**Activity:** Copy out, unchanged, every line from the start of the records to the line that contains "Definition zero_limits : queue_limits", and stop there.

Information supplied Block Start

(* ===== verification/OldDisk.v ===== *)
(** * The older block device

    [src/block_device/register_disk.c] and its header: the block device before
    remote memory was added to it.  It registers a disk, answers every request
    without moving data, and is removed with the module.

    The controller and the globals are the record [disk_data]; calls of the
    block layer are values of [dcall] with results from the parameter
    [blk_layer].  [held] computes from the calls what the module still holds,
    and fails when something is given back that is not held; the theorems say
    what loading and unloading leave. *)

From Stdlib Require Import Ascii String.
From S2P Require Import Prelude BitOps OctTypes Kernel Names Prog.

(** ** Data *)

(** [RMEM_SIZE_IN_BYTES]: 8 GB. *)
Definition RMEM_SIZE_IN_BYTES : Z := 1024 * 1024 * 1024 * 8.
(** 4096 here, 512 in the later driver. *)
Definition RMEM_LOGICAL_SECT_SIZE : Z := 4096.
Definition ENOMEM : Z := 12.
Definition ENOTTY : Z := 25.

(** [struct rmem_device_control]; [od_rdma_queues] is never set. *)
Record rmem_device_control := mkOldDev {
  od_major : Z;
  od_disk : cptr gendisk;
  od_queue : kptr;
  od_limits : queue_limits;
  od_tag_set : blk_mq_tag_set;
  od_rdma_queues : Z;               (* an address; 0 is NULL *)
  od_queue_depth : Z;               (* unsigned *)
  od_nr_queues : Z;                 (* unsigned *)
  od_dev_name : list ascii
}.
#[export] Instance old_dev_eta : Eta rmem_device_control :=
  λ d, mkOldDev (od_major d) (od_disk d) (od_queue d) (od_limits d) (od_tag_set d) (od_rdma_queues d)
         (od_queue_depth d) (od_nr_queues d) (od_dev_name d).

Definition zero_limits : queue_limits := mkLimits false 0 0 0.
Definition zero_tag_set : blk_mq_tag_set := mkTagSet false 0 0 0 0 false false.
Definition zero_old_dev : rmem_device_control :=
  mkOldDev 0 None KNull zero_limits zero_tag_set 0 0 0 (replicate 32 Ascii.zero).

(** The module's static variables. *)
Record disk_data := mkDiskData {
  rmem_major_num : Z;
  online_cores : Z;
  rmem_dev_ctl_global : rmem_device_control
}.
#[export] Instance disk_data_eta : Eta disk_data :=
  λ d, mkDiskData (rmem_major_num d) (online_cores d) (rmem_dev_ctl_global d).

Inductive dcall :=
| D_register_blkdev | D_unregister_blkdev (maj : Z)
| D_alloc_tag_set (ts : blk_mq_tag_set) | D_free_tag_set
| D_init_queue | D_cleanup_queue (q : kptr)
| D_alloc_disk_node | D_add_disk (capacity : Z) | D_del_gendisk (disk : Z) | D_put_disk (disk : Z)
| D_start_request (tag : Z) | D_complete_request (tag errors : Z).

Class blk_layer := {
  d_int : list dcall → dcall → Z;
  d_ptr : list dcall → dcall → kptr;
  d_num_online_cpus : Z;
  d_sizeof_cmd : Z;
  d_sizeof_queue : Z
}.

(** The fields of a request that the driver reads. *)
Record request := mkRequest { rq_tag : Z; rq_nr_phys_segments : Z; rq_errors : Z }.

Abbreviation DP := (prog disk_data dcall).

(** ** Operations *)

Section Ops.
Context {B : blk_layer}.

Definition dev {A} (f : rmem_device_control → A) : DP A := data (λ d, f (rmem_dev_ctl_global d)).
Definition set_dev (f : rmem_device_control → rmem_device_control) : DP unit :=
  update (λ d, d <| rmem_dev_ctl_global ::= f |>).

(** The driver data of a hardware context: [&rdma_queues[hw_index]], an address
    computed from NULL. *)
Definition rmem_init_hctx (hw_index : Z) : DP (Z * Z) :=
  q ← dev od_rdma_queues;
  mret (0, u64 (q + d_sizeof_queue * hw_index)).

Definition BLK_MQ_RQ_QUEUE_OK : Z := 0.

Definition rmem_queue_rq (rq : request) : DP Z :=
  tell (D_start_request (rq_tag rq));;
  tell (D_complete_request (rq_tag rq) (rq_errors rq));;
  mret BLK_MQ_RQ_QUEUE_OK.

Definition rmem_end_io (err : Z) : DP Z := mret err.

(** [struct blk_mq_ops rmem_mq_ops] and [struct block_device_operations
    rmem_device_ops]. *)
Record blk_mq_ops := mkOldMqOps { mq_queue_rq : request → DP Z; mq_init_hctx : Z → DP (Z * Z) }.
Definition rmem_mq_ops : blk_mq_ops := mkOldMqOps rmem_queue_rq rmem_init_hctx.

Record block_device_operations := mkOldOps {
  bd_open : DP Z; bd_release : DP unit; bd_media_changed : DP Z;
  bd_revalidate_disk : DP Z; bd_ioctl : DP Z; bd_getgeo : DP Z
}.
Definition rmem_dev_open : DP Z := mret 0.
Definition rmem_dev_release : DP unit := mret tt.
Definition rmem_dev_media_changed : DP Z := mret 0.
Definition rmem_dev_revalidate : DP Z := mret 0.
Definition rmem_dev_ioctl : DP Z := mret (- ENOTTY).
Definition rmem_getgeo : DP Z := mret (- ENOTTY).
Definition rmem_device_ops : block_device_operations :=
  mkOldOps rmem_dev_open rmem_dev_release rmem_dev_media_changed rmem_dev_revalidate rmem_dev_ioctl rmem_getgeo.

Definition init_blk_mq_tag_set : DP Z :=
  set_dev (λ d, d <| od_tag_set := mkTagSet true (od_nr_queues d) (od_queue_depth d) (-1) d_sizeof_cmd true true |>);;
  ts ← dev od_tag_set;
  ask d_int (D_alloc_tag_set ts).

Definition init_blk_mq_queue : DP Z :=
  q ← ask d_ptr D_init_queue;
  set_dev (λ d, d <| od_queue := q |>);;
  if IS_ERR q then mret (PTR_ERR q)
  else
    _ ← valid q;                             (* queue->queuedata = ... *)
    set_dev (λ d, d <| od_limits := mkLimits true RMEM_LOGICAL_SECT_SIZE RMEM_PHY_SECT_SIZE
                                              RMEM_QUEUE_MAX_SECT_SIZE |>);;
    mret 0.

(** The disk's size in units of [RMEM_LOGICAL_SECT_SIZE]: what [set_capacity]
    gets, which counts sectors of 512 bytes. *)
Definition remote_mem_size : Z := RMEM_SIZE_IN_BYTES / RMEM_LOGICAL_SECT_SIZE.

Definition init_gendisk : DP Z :=
  p ← ask d_ptr D_alloc_disk_node;
  if bool_decide (p = KNull) then set_dev (λ d, d <| od_disk := None |>);; mret (- ENOMEM)
  else
    a ← valid p;
    set_dev (λ d, d <| od_disk := Some (a, mkDisk (od_major d) 0 true (od_queue d) true
      (overwrite (take (Z.to_nat DEVICE_NAME_LEN) (od_dev_name d)) (replicate 32 Ascii.zero)) remote_mem_size) |>);;
    tell (D_add_disk remote_mem_size);;
    mret 0.

(** [name]: the bytes of [dev_name], [None] for NULL; [ctrl]: the controller is
    not NULL. *)
Definition init_rmem_device_control (name : option (list ascii)) (ctrl : bool) : DP Z :=
  if negb ctrl then mret (-1)
  else
    (match name with
     | Some n => set_dev (λ d, d <| od_dev_name ::= overwrite (take (Z.to_nat DEVICE_NAME_LEN) n) |>)
     | None => set_dev (λ d, d <| od_dev_name ::= overwrite (c_str "rmempool") |>)
     end);;
    maj ← data rmem_major_num;
    set_dev (λ d, d <| od_major := maj |>);;
    set_dev (λ d, d <| od_queue_depth := RMEM_QUEUE_DEPTH |>);;
    cores ← data online_cores;
    set_dev (λ d, d <| od_nr_queues := u32 cores |>);;
    mret 0.

Definition RMEM_create_device (name : option (list ascii)) (ctrl : bool) : DP Z :=
  if negb ctrl then mret (-1)
  else
    ret ← init_rmem_device_control name ctrl;
    if negb (ret =? 0) then mret ret
    else
      ret ← init_blk_mq_tag_set;
      if negb (ret =? 0) then mret ret
      else
        ret ← init_blk_mq_queue;
        if negb (ret =? 0) then mret ret
        else init_gendisk.

Definition RMEM_init_module : DP Z :=
  maj ← ask d_int D_register_blkdev;
  update (λ d, d <| rmem_major_num := maj |>);;
  if maj <? 0 then mret maj
  else
    update (λ d, d <| online_cores := d_num_online_cpus |>);;
    RMEM_create_device None true.

Definition RMEM_cleanup_module : DP unit :=
  d ← dev id;
  (match od_disk d with Some g => tell (D_del_gendisk g.1) | None => mret tt end);;
  (if bool_decide (od_queue d ≠ KNull) then tell (D_cleanup_queue (od_queue d)) else mret tt);;
  tell D_free_tag_set;;
  (match od_disk d with Some g => tell (D_put_disk g.1) | None => mret tt end);;
  maj ← data rmem_major_num;
  tell (D_unregister_blkdev maj).

End Ops.

(** ** What the module holds *)

Inductive resource := R_major | R_tags | R_queue | R_disk | R_added.
#[export] Instance resource_dec : EqDecision resource.
Proof. solve_decision. Defined.

Definition gain `{B : blk_layer} (cs : list dcall) (c : dcall) : option resource :=
  match c with
  | D_register_blkdev => if 0 <=? d_int cs c then Some R_major else None
  | D_alloc_tag_set _ => if d_int cs c =? 0 then Some R_tags else None
  | D_init_queue => if IS_ERR (d_ptr cs c) then None else Some R_queue
  | D_alloc_disk_node => match d_ptr cs c with KPtr _ => Some R_disk | _ => None end
  | D_add_disk _ => Some R_added
  | _ => None
  end.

Information supplied Block End

**Response box:**
(* ===== verification/OldDisk.v ===== *)
(** * The older block device

    [src/block_device/register_disk.c] and its header: the block device before
    remote memory was added to it.  It registers a disk, answers every request
    without moving data, and is removed with the module.

    The controller and the globals are the record [disk_data]; calls of the
    block layer are values of [dcall] with results from the parameter
    [blk_layer].  [held] computes from the calls what the module still holds,
    and fails when something is given back that is not held; the theorems say
    what loading and unloading leave. *)

From Stdlib Require Import Ascii String.
From S2P Require Import Prelude BitOps OctTypes Kernel Names Prog.

(** ** Data *)

(** [RMEM_SIZE_IN_BYTES]: 8 GB. *)
Definition RMEM_SIZE_IN_BYTES : Z := 1024 * 1024 * 1024 * 8.
(** 4096 here, 512 in the later driver. *)
Definition RMEM_LOGICAL_SECT_SIZE : Z := 4096.
Definition ENOMEM : Z := 12.
Definition ENOTTY : Z := 25.

(** [struct rmem_device_control]; [od_rdma_queues] is never set. *)
Record rmem_device_control := mkOldDev {
  od_major : Z;
  od_disk : cptr gendisk;
  od_queue : kptr;
  od_limits : queue_limits;
  od_tag_set : blk_mq_tag_set;
  od_rdma_queues : Z;               (* an address; 0 is NULL *)
  od_queue_depth : Z;               (* unsigned *)
  od_nr_queues : Z;                 (* unsigned *)
  od_dev_name : list ascii
}.
#[export] Instance old_dev_eta : Eta rmem_device_control :=
  λ d, mkOldDev (od_major d) (od_disk d) (od_queue d) (od_limits d) (od_tag_set d) (od_rdma_queues d)
         (od_queue_depth d) (od_nr_queues d) (od_dev_name d).

Definition zero_limits : queue_limits := mkLimits false 0 0 0.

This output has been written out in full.